A rich body of liturgical music forms the backbone of daily religious practice in Buddhist temples. Buddhist liturgy is eminently vocal, often accompanied by ritual percussion and sometimes by melodic instruments. Instrumental music, played both on wind and string instruments, is part of calendrical ceremonies (such as those for the dead) and non-calendrical ones. It often has a para-liturgical function, marking transitional points and introducing or concluding ritual events.

Buddhist music presents both regional and sectarian characteristics, and the repertories have developed in constant interaction with local musical traditions and performing practices. However, there are also significant parallels in the practices of Buddhist communities very distant in time and space from one another. The constant retrospection to the figure and teachings of the Buddha by the sangha, the community of monks and nuns, or in the broadest sense of all practitioners committed to the Buddhist faith, partially accounts for this phenomenon.

From the end of the 19th century (the first World's Parliament of Religions was held in 1893), Buddhism has gradually established itself as a ‘world religion’. Its progressive cosmopolitanisation and exposure to different musical idioms has led to the emergence of ‘new’ Buddhist sounds. The increasing availability of recording technologies and mass media have also had an impact upon Buddhist communities in Asia and worldwide.

Buddhist music

2. Historical contexts and sources.

Scholars feel increasingly uncomfortable with unqualified statements regarding the historical facts of Buddha's life and teachings. The traditional dates of Buddha's life (563–483 bce) have recently been questioned by many who see his activities taking place as much as a century later. However, Buddhist communities were flourishing in India during the Mauryan dynasty (324–187 bce). By the end of the reign of the emperor Asoka, Buddhist institutions were established throughout the Indian subcontinent. Buddhist missionaries reached China, mainly from the north-west, sometime during the first century of the common era. In the late 4th century, contacts with China brought Buddhist teachings to the Korean peninsula and from there to Japan. Around the 7th century, Buddhist-influenced cultures extended from Java to Nepal and from Afghanistan to Japan.
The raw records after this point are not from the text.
(** * Art-Net to Home Assistant bridge: receiver, entity mapper, controller

    A shallow embedding of [artnet_receiver.py], [entity_mapper.py] and the
    dispatch loop of [bridge_controller.py], with the properties of the
    specification stated over it.

    Conventions.
    - Python [int] is [Z]; a [bytes] object is a [list byte].
    - A Python [dict] whose iteration order is observable (the mapping table)
      is an association list in insertion order; a [dict] that is only looked
      up (channel data, last command times) is a [gmap].
    - Python [float] is IEEE binary64, taken from the Standard Library's
      [SpecFloat] (round to nearest, ties to even).
    - Clock readings of [time.time()] are exact rationals, in seconds. *)

From Stdlib Require Import ZArith QArith Qround Lqa List Ascii String Strings.Byte.
From Stdlib Require Import Floats.SpecFloat.
From stdpp Require Import gmap strings list.

Local Open Scope Z_scope.

(** ** Python list and bytes helpers *)

Module Py.

(** [len(l)] as a Python int. *)
Definition len {A} (l : list A) : Z := Z.of_nat (length l).

(** Normalisation of one slice bound: a negative bound counts from the
    end, and every bound is clamped to [0, len]. *)
Definition clamp (n i : Z) : Z :=
  if i <? 0 then Z.max (i + n) 0 else Z.min i n.

(** [l[i:j]] with step 1. *)
Definition slice {A} (l : list A) (i j : Z) : list A :=
  let lo := clamp (len l) i in
  let hi := clamp (len l) j in
  take (Z.to_nat (hi - lo)) (drop (Z.to_nat lo) l).

(** [l[:j]] *)
Definition slice_to {A} (l : list A) (j : Z) : list A := slice l 0 j.

(** [l[i]] for an index already known to be in range ([d] is never
    returned there). *)
Definition item {A} (d : A) (l : list A) (i : Z) : A :=
  nth (Z.to_nat i) l d.

(** The int value of one byte, as [data[i]] or [list(data)] gives it. *)
Definition byte_val (b : byte) : Z := Z.of_N (Byte.to_N b).

(** *** A [dict] with string keys, in insertion order *)

(** [d.get(k)] *)
Fixpoint dict_get {V} (k : string) (d : list (string * V)) : option V :=
  match d with
  | [] => None
  | (k', v) :: rest => if String.eqb k k' then Some v else dict_get k rest
  end.

(** [k in d] *)
Definition dict_mem {V} (k : string) (d : list (string * V)) : bool :=
  match dict_get k d with Some _ => true | None => false end.

(** [d[k] = v]: an existing key keeps its place, a new key goes last. *)
Fixpoint dict_set {V} (k : string) (v : V) (d : list (string * V))
  : list (string * V) :=
  match d with
  | [] => [(k, v)]
  | (k', v') :: rest =>
      if String.eqb k k' then (k', v) :: rest else (k', v') :: dict_set k v rest
  end.

(** [d.values()], in iteration order. *)
Definition dict_values {V} (d : list (string * V)) : list V := d.*2.

(** [del d[k]] *)
Definition dict_del {V} (k : string) (d : list (string * V))
  : list (string * V) :=
  List.filter (fun kv => negb (String.eqb k kv.1)) d.

(** [d.keys()], in iteration order. *)
Definition dict_keys {V} (d : list (string * V)) : list string := d.*1.

(** [s.split('.')[0]]: the part of [s] before its first dot. *)
Fixpoint split_dot_head (s : string) : string :=
  match s with
  | EmptyString => EmptyString
  | String c rest =>
      if Ascii.eqb c "."%char then EmptyString
      else String c (split_dot_head rest)
  end.

End Py.

#[global] Instance byte_eq_dec : EqDecision byte := Byte.byte_eq_dec.

(** ** artnet_receiver.py *)

Module ArtNet.

(** [ARTNET_HEADER = b'Art-Net\x00'] *)
Definition ARTNET_HEADER : list byte :=
  [x41; x72; x74; x2d; x4e; x65; x74; x00].

(** [ARTNET_DMX = 0x5000] *)
Definition ARTNET_DMX : Z := 0x5000.

(** The receiver object. [callback] says whether a callback is
    registered; [calls] is the log of the channel dictionaries the
    callback was invoked with, oldest first. An exception raised by the
    callback is caught and logged by the receiver, so the callback has no
    other effect on the receiver. *)
Record ArtNetReceiver := mkReceiver {
  universe : Z;
  dmx_data : list Z;
  callback : bool;
  calls : list (gmap Z Z)
}.

(** [__init__]: [dmx_data = [0] * 512], no callback. *)
Definition init (u : Z) : ArtNetReceiver :=
  {| universe := u; dmx_data := replicate 512 0; callback := false;
     calls := [] |}.

Definition set_callback (r : ArtNetReceiver) : ArtNetReceiver :=
  {| universe := universe r; dmx_data := dmx_data r; callback := true;
     calls := calls r |}.

(** [struct.unpack('<H', data[i:i+2])[0]] *)
Definition unpack_le16 (data : list byte) (i : Z) : Z :=
  Z.lor (Py.byte_val (Py.item x00 data i))
        (Z.shiftl (Py.byte_val (Py.item x00 data (i + 1))) 8).

(** [struct.unpack('>H', data[i:i+2])[0]] *)
Definition unpack_be16 (data : list byte) (i : Z) : Z :=
  Z.lor (Z.shiftl (Py.byte_val (Py.item x00 data i)) 8)
        (Py.byte_val (Py.item x00 data (i + 1))).

(** The padding loop [while len(new_dmx_data) < 512: append(0)]. *)
Definition pad512 (l : list Z) : list Z :=
  l ++ replicate (512 - length l) 0.

(** [{i+1: val for i, val in enumerate(dmx_data)}] *)
Definition channel_dict (l : list Z) : gmap Z Z :=
  list_to_map (imap (fun i v => (Z.of_nat i + 1, v)) l).

(** First half of [_parse_artnet_packet]: the checks and the extraction
    of [new_dmx_data]. [None] is an early [return]. *)
Definition decode (u : Z) (data : list byte) : option (list Z) :=
  if Py.len data <? 18 then None
  else if negb (bool_decide (Py.slice_to data 8 = ARTNET_HEADER)) then None
  else
    let opcode := unpack_le16 data 8 in
    if negb (opcode =? ARTNET_DMX) then None
    else
      let universe_low := Py.byte_val (Py.item x00 data 14) in
      let universe_high := Py.byte_val (Py.item x00 data 15) in
      let packet_universe := Z.lor universe_low (Z.shiftl universe_high 8) in
      if negb (packet_universe =? u) then None
      else
        let length := unpack_be16 data 16 in
        let dmx_start := 18 in
        let dmx_end := dmx_start + length in
        if Py.len data <? dmx_end then None
        else
          let new_dmx_data := Py.byte_val <$> Py.slice data dmx_start dmx_end in
          Some (pad512 new_dmx_data).

(** Second half of [_parse_artnet_packet]: the change check, the update
    of the stored frame and the callback. *)
Definition deliver (r : ArtNetReceiver) (new_dmx_data : list Z)
  : ArtNetReceiver :=
  if bool_decide (new_dmx_data <> dmx_data r) then
    {| universe := universe r;
       dmx_data := new_dmx_data;
       callback := callback r;
       calls := if callback r
                then calls r ++ [channel_dict new_dmx_data]
                else calls r |}
  else r.

Definition _parse_artnet_packet (r : ArtNetReceiver) (data : list byte)
  : ArtNetReceiver :=
  match decode (universe r) data with
  | None => r
  | Some new_dmx_data => deliver r new_dmx_data
  end.

(** The receive loop over the datagrams that arrive, in order. *)
Definition receive_all (r : ArtNetReceiver) (datagrams : list (list byte))
  : ArtNetReceiver :=
  foldl _parse_artnet_packet r datagrams.

(** Decoded frames handed to the second half, in order. *)
Definition deliver_all (r : ArtNetReceiver) (frames : list (list Z))
  : ArtNetReceiver :=
  foldl deliver r frames.

(** Number of callback invocations so far. *)
Definition fired (r : ArtNetReceiver) : nat := length (calls r).

Definition get_channel (r : ArtNetReceiver) (channel : Z) : Z :=
  if (1 <=? channel) && (channel <=? 512)
  then Py.item 0 (dmx_data r) (channel - 1)
  else 0.

Definition get_channels (r : ArtNetReceiver) (start count : Z) : list Z :=
  if (start <? 1) || (512 <? start) then []
  else
    let end_ := Z.min (start + count) 512 in
    Py.slice (dmx_data r) (start - 1) end_.

(** A datagram with the Art-Net header, the DMX opcode, protocol version
    14, universe [u] (below 256) and the given payload. *)
Definition dmx_packet (u_low : byte) (len_hi len_lo : byte)
  (payload : list byte) : list byte :=
  ARTNET_HEADER ++ [x00; x50; x00; x0e; x00; x00; u_low; x00; len_hi; len_lo]
    ++ payload.

(** How many frames of a sequence differ from the frame before them, the
    frame before the first one being [prev]. *)
Fixpoint changes (prev : list Z) (frames : list (list Z)) : nat :=
  match frames with
  | [] => 0%nat
  | f :: rest => ((if bool_decide (f <> prev) then 1 else 0) + changes f rest)%nat
  end.
(** * jscontact-tests: the vCard matcher and the JSContact card normaliser

    A shallow embedding of [vcardutil.py] and [jscardutil.py].

    Modelling conventions.
    - A Python [str] is a [string]; a character is an [ascii], read as the
      code point of the same number (0..255).  [str.upper] is modelled on
      the ASCII letters, which is exact wherever the parser applies it
      (names are restricted to [A-Za-z0-9-]).
    - A Python exception is a value of [exn]; code that may raise returns a
      [result].
    - A Python [dict] is an association list in insertion order, looked up
      at the first binding of a key.
    - In-place mutation is explicit value passing: a function that mutates
      its argument returns the new value.  Where two names hold one object
      and both are read after a mutation (the patch map of a locale and the
      card it is applied to), the sharing is modelled: see [patch_after].
    - Recursion that is not structural takes a bound on its depth; the
      value [OutOfFuel] of [exn] is no Python exception, it says that the
      bound was too small.  For each such function a lemma gives a bound
      that is enough ([parse_params_fuel], [normalize_vcardparams_fuel],
      [normalize_jscard_total]). *)

From Stdlib Require Import List String Ascii Bool Arith ZArith Lia DecimalString.
From Stdlib Require Import Sorted Permutation.
Import ListNotations.
Open Scope string_scope.
Open Scope list_scope.
Set Warnings "-register-all".

(** ** Python values and exceptions *)

Module Py.

Inductive exn : Type :=
| ParseError (s : string)
| IndexError
| ValueError
| KeyError
| TypeError
| AttributeError
| OutOfFuel.

Inductive result (A : Type) : Type :=
| Ok (a : A)
| Raise (e : exn).
Arguments Ok {A} a.
Arguments Raise {A} e.

Definition bind {A B : Type} (r : result A) (k : A -> result B) : result B :=
  match r with
  | Ok a => k a
  | Raise e => Raise e
  end.

Notation "x <- r ;; k" := (bind r (fun x => k))
  (at level 61, r at next level, right associativity).
Notation "' p <- r ;; k" := (bind r (fun p => k))
  (at level 61, p pattern, r at next level, right associativity).

(** [[f(x) for x in l]]: the first exception raised ends the comprehension. *)
Fixpoint mapM {A B : Type} (f : A -> result B) (l : list A) : result (list B) :=
  match l with
  | [] => Ok []
  | x :: l' => y <- f x ;; ys <- mapM f l' ;; Ok (y :: ys)
  end.

(** Characters that cannot be written inside a string literal. *)
Definition dquote : ascii := "034"%char.
Definition bslash : ascii := "092"%char.
Definition CR : ascii := "013"%char.
Definition LF : ascii := "010"%char.
Definition TAB : ascii := "009"%char.

(** [s[0:n]] and [s[n:]]. *)
Fixpoint take (n : nat) (s : string) : string :=
  match n, s with
  | S n', String c s' => String c (take n' s')
  | _, _ => EmptyString
  end.

Fixpoint drop (n : nat) (s : string) : string :=
  match n, s with
  | S n', String _ s' => drop n' s'
  | _, _ => s
  end.

(** Length of the longest prefix whose characters satisfy [p]. *)
Fixpoint span (p : ascii -> bool) (s : string) : nat :=
  match s with
  | String c s' => if p c then S (span p s') else 0
  | EmptyString => 0
  end.

Definition between (lo hi : nat) (c : ascii) : bool :=
  (lo <=? nat_of_ascii c)%nat && (nat_of_ascii c <=? hi)%nat.

Definition upper_char (c : ascii) : ascii :=
  if between 97 122 c then ascii_of_nat (nat_of_ascii c - 32) else c.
For centuries, India was at the centre of the development and diffusion of Buddhist doctrine and religious practice. However, by the 13th century, Buddhist institutions had almost disappeared in India and Central Asia, only to be partially revived during the 20th century. After the decline of Buddhism in India, South-east Asian societies looked to Sri Lanka for doctrinal inspiration and guidance. As its notions of rulership appealed to the monarchs of Cambodia, Thailand, Burma (now Myanmar) and Laos, Buddhism was adopted as the official ideology. Until very recent times, in China as well as in Japan, Buddhism was alternatively embraced or rejected, and underwent periods of fortune as well as fierce persecution.

The teachings of the Buddha were initially preserved orally by his followers and then committed to writing from the last decades of the common era by the Sinhala buddhists. Geographical diffusion brought about ritual and doctrinal differentiation, and the adoption of a number of canonical languages and scripts. Pāli was and still is the canonical and ritual language of Sri Lanka and South-east Asia. Sanskrit texts spread in East and Central Asia. The ritual use of Sanskrit survives today among the Newar of Nepal. Sanskrit texts were also translated into Chinese, which became the canonical language of Korea, Japan, Vietnam and, of course, China. Finally, part of the Sanskrit canon was translated into Tibetan, which still stands as the Buddhist language of the Himalayan areas, Mongolia and Siberia. Although translation was an ever-present cultural practice, many new texts were produced at different stages and incorporated into the canons. In most Buddhist-influenced cultures, texts and rituals also developed in languages other than the canonical ones.

Although Buddhist bibliographical habits limited the number of texts specifically devoted to music to be collected in the canons, such texts exist and can be counted among the sources for the study of liturgical and para-liturgical traditions. Textual sources include ritual and liturgical manuals, encyclopedias, the accounts of Buddhist pilgrims, first-hand descriptions by local observers or foreign travellers, and iconographic and epigraphic materials.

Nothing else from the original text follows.